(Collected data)
########################################

(** In every executed frame in which lane keeping is enabled and the
    segment list is not empty, the amount added to the heading
    ([carRotation]) is what [steering] yields for the car's new position,
    the speed of that frame and the segment nearest to the new position
    in ground-plane Euclidean distance, the lowest index winning ties. *)
Lemma updateSimulation_steering :
  forall (intersectObjects : Ray -> list Object3D -> list Intersection)
         (delta : R) (app : App) (c : Object3D),
    car (sim app) = Some c ->
    initialized (sim app) = true ->
    laneKeepingActive app = true ->
    roadCurves (sim app) <> [] ->
    let app' := updateSimulation intersectObjects delta app in
    exists n segment,
      nearest (carPosition (sim app')) (roadCurves (sim app)) n segment /\
      carRotation (sim app')
      = carRotation (sim app)
        + steering (carPosition (sim app')) segment (carSpeed (sim app')).
Proof.
  intros io delta app c Hcar Hinit Hlk Hne app'.
  destruct (updateSimulation_kinematics io delta app c Hcar Hinit)
    as (Hspeed & _ & _ & _ & Hpos).
  fold app' in Hspeed, Hpos.
  set (before := if adaptiveCruiseActive app
                 then updateAdaptiveCruiseControl (sim app) else sim app).
  assert (Hcar1 : car before = Some c).
  { unfold before. destruct (adaptiveCruiseActive app);
      rewrite ?updateAdaptiveCruiseControl_car; exact Hcar. }
  assert (Hcurves1 : roadCurves before = roadCurves (sim app)).
  { unfold before. destruct (adaptiveCruiseActive app);
      rewrite ?updateAdaptiveCruiseControl_roadCurves; reflexivity. }
  assert (Hrot1 : carRotation before = carRotation (sim app)).
  { unfold before. destruct (adaptiveCruiseActive app);
      rewrite ?updateAdaptiveCruiseControl_carRotation; reflexivity. }
  set (speed' := carSpeed before + (targetSpeed before - carSpeed before) * 0.1).
  set (forward := applyAxisAngle (mkVector3 0 0 1) axisY (carRotation before)).
  set (position' :=
         mkVector3
           (x (carPosition before) + x forward * (speed' * delta * 20))
           (y (carPosition before))
           (z (carPosition before) + z forward * (speed' * delta * 20))).
  set (moved := moveCar speed' position'
                        (distance before + speed' * delta * 20) before).
  assert (Happ : sim app' = updateSensors io (updateLaneKeeping moved)).
  { unfold app', updateSimulation. rewrite Hcar, Hinit, Hlk. reflexivity. }
  assert (Hmoved : car moved = Some (mkObject3D position' (rotation_y c))).
  { unfold moved. cbn [car moveCar]. rewrite Hcar1. reflexivity. }
  assert (Hne' : roadCurves moved <> []).
  { unfold moved. cbn [roadCurves moveCar]. rewrite Hcurves1. exact Hne. }
  destruct (updateLaneKeeping_steering_law moved _ Hmoved Hne')
    as (n & segment & Hnear & Hrot & _).
  cbn [obj_position] in Hnear, Hrot.
  assert (Hp : carPosition (sim app') = position').
  { rewrite Happ, updateSensors_carPosition, updateLaneKeeping_carPosition.
    reflexivity. }
  assert (Hs : carSpeed (sim app') = speed').
  { rewrite Happ, updateSensors_carSpeed, updateLaneKeeping_carSpeed.
    reflexivity. }
  exists n, segment. rewrite Hp, Hs. split.
  - rewrite <- Hcurves1. exact Hnear.
  - rewrite Happ, updateSensors_carRotation, Hrot.
    unfold moved. cbn [carRotation carSpeed moveCar]. rewrite Hrot1.
    reflexivity.
Qed.

(** One unit to the right of a straight segment at speed 0.3, lane keeping
    alone turns the heading by [-0.5 * 0.3]. *)
Example steering_beside_the_road :
  carRotation (updateLaneKeeping besideTheRoad) = - 0.15.
Proof.
  assert (Hne : roadCurves besideTheRoad <> []) by discriminate.
  destruct (updateLaneKeeping_steering_law besideTheRoad
              (mkObject3D (mkVector3 1 0.5 0) 0) eq_refl Hne)
    as (n & segment & (Hnth & _) & Hrot & _).
  assert (Hseg : segment = mkRoadCurve (mkPoint 0 0) 0 0).
  { destruct n as [|[|n]]; cbn in Hnth; try discriminate.
    injection Hnth as <-. reflexivity. }
  rewrite Hrot, Hseg. unfold steering. cbv zeta.
  cbn [obj_position angle curvature position px pz x z].
  change (carRotation besideTheRoad) with 0.
  change (carSpeed besideTheRoad) with 0.3.
  rewrite Ropp_0, cos_0, sin_0. lra.
Qed.

(** ** Termination of a run *)

Section EndOfRoad.

Variable intersectObjects : Ray -> list Object3D -> list Intersection.

Lemma updateSimulation_running delta app c :
  car (sim app) = Some c ->
  initialized (sim app) = true ->
  let app' := updateSimulation intersectObjects delta app in
  isSimulationRunning app' =
    (if Rltb (roadLength (sim app')) (distance (sim app'))
     then false else isSimulationRunning app) /\
  car (sim app') <> None /\
  initialized (sim app') = true.
Proof.
  intros Hcar Hinit. unfold updateSimulation. rewrite Hcar, Hinit.
  cbn [negb sim isSimulationRunning]. split; [reflexivity|].
  rewrite updateSensors_car, updateSensors_initialized.
  destruct (laneKeepingActive app), (adaptiveCruiseActive app);
    rewrite ?updateLaneKeeping_initialized, ?updateLaneKeeping_car_present;
    cbn [car initialized moveCar];
    rewrite ?updateAdaptiveCruiseControl_car,
      ?updateAdaptiveCruiseControl_initialized, ?Hcar, ?Hinit;
    (split; [discriminate | reflexivity]).
Qed.

(** What a frame does to the running flag of an initialised component. *)
Lemma animate_running delta app :
  car (sim app) <> None ->
  initialized (sim app) = true ->
  let app' := animate intersectObjects delta app in
  car (sim app') <> None /\
  initialized (sim app') = true /\
  roadLength (sim app') = roadLength (sim app) /\
  (isSimulationRunning app = false -> app' = app) /\
  (isSimulationRunning app = true ->
   isSimulationRunning app' =
     negb (Rltb (roadLength (sim app)) (distance (sim app')))).
Proof.
  intros Hcar Hinit. unfold animate.
  destruct (isSimulationRunning app) eqn:Hrun.
  - destruct (car (sim app)) as [c|] eqn:Ec; [|contradiction].
    destruct (updateSimulation_running delta app c Ec Hinit) as (Hr & Hc & Hi).
    destruct (updateSimulation_kinematics intersectObjects delta app c Ec Hinit)
      as (_ & _ & _ & Hlen & _).
    cbv zeta in *. rewrite Hlen in Hr.
    split; [exact Hc|]. split; [exact Hi|]. split; [exact Hlen|].
    split; [discriminate|].
    intros _. rewrite Hr, Hrun.
    destruct (Rltb _ _); reflexivity.
  - split; [exact Hcar|]. split; [exact Hinit|]. split; [reflexivity|].
    split; [reflexivity | discriminate].
Qed.

Section Frames.

Variable deltas : nat -> R.
Variable app : App.
Hypothesis Hcar : car (sim app) <> None.
Hypothesis Hinit : initialized (sim app) = true.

########################################

## TASK DETAILS
Repeat every line exactly, starting with the first line of the entries, and stop once the line containing "rewrite ?updateAdaptiveCruiseControl_carRotation; reflexivity." has been given.

## SOLUTION FOR THIS TASK
(** In every executed frame in which lane keeping is enabled and the
    segment list is not empty, the amount added to the heading
    ([carRotation]) is what [steering] yields for the car's new position,
    the speed of that frame and the segment nearest to the new position
    in ground-plane Euclidean distance, the lowest index winning ties. *)
Lemma updateSimulation_steering :
  forall (intersectObjects : Ray -> list Object3D -> list Intersection)
         (delta : R) (app : App) (c : Object3D),
    car (sim app) = Some c ->
    initialized (sim app) = true ->
    laneKeepingActive app = true ->
    roadCurves (sim app) <> [] ->
    let app' := updateSimulation intersectObjects delta app in
    exists n segment,
      nearest (carPosition (sim app')) (roadCurves (sim app)) n segment /\
      carRotation (sim app')
      = carRotation (sim app)
        + steering (carPosition (sim app')) segment (carSpeed (sim app')).
Proof.
  intros io delta app c Hcar Hinit Hlk Hne app'.
  destruct (updateSimulation_kinematics io delta app c Hcar Hinit)
    as (Hspeed & _ & _ & _ & Hpos).
  fold app' in Hspeed, Hpos.
  set (before := if adaptiveCruiseActive app
                 then updateAdaptiveCruiseControl (sim app) else sim app).
  assert (Hcar1 : car before = Some c).
  { unfold before. destruct (adaptiveCruiseActive app);
      rewrite ?updateAdaptiveCruiseControl_car; exact Hcar. }
  assert (Hcurves1 : roadCurves before = roadCurves (sim app)).
  { unfold before. destruct (adaptiveCruiseActive app);
      rewrite ?updateAdaptiveCruiseControl_roadCurves; reflexivity. }
  assert (Hrot1 : carRotation before = carRotation (sim app)).
  { unfold before. destruct (adaptiveCruiseActive app);
      rewrite ?updateAdaptiveCruiseControl_carRotation; reflexivity. }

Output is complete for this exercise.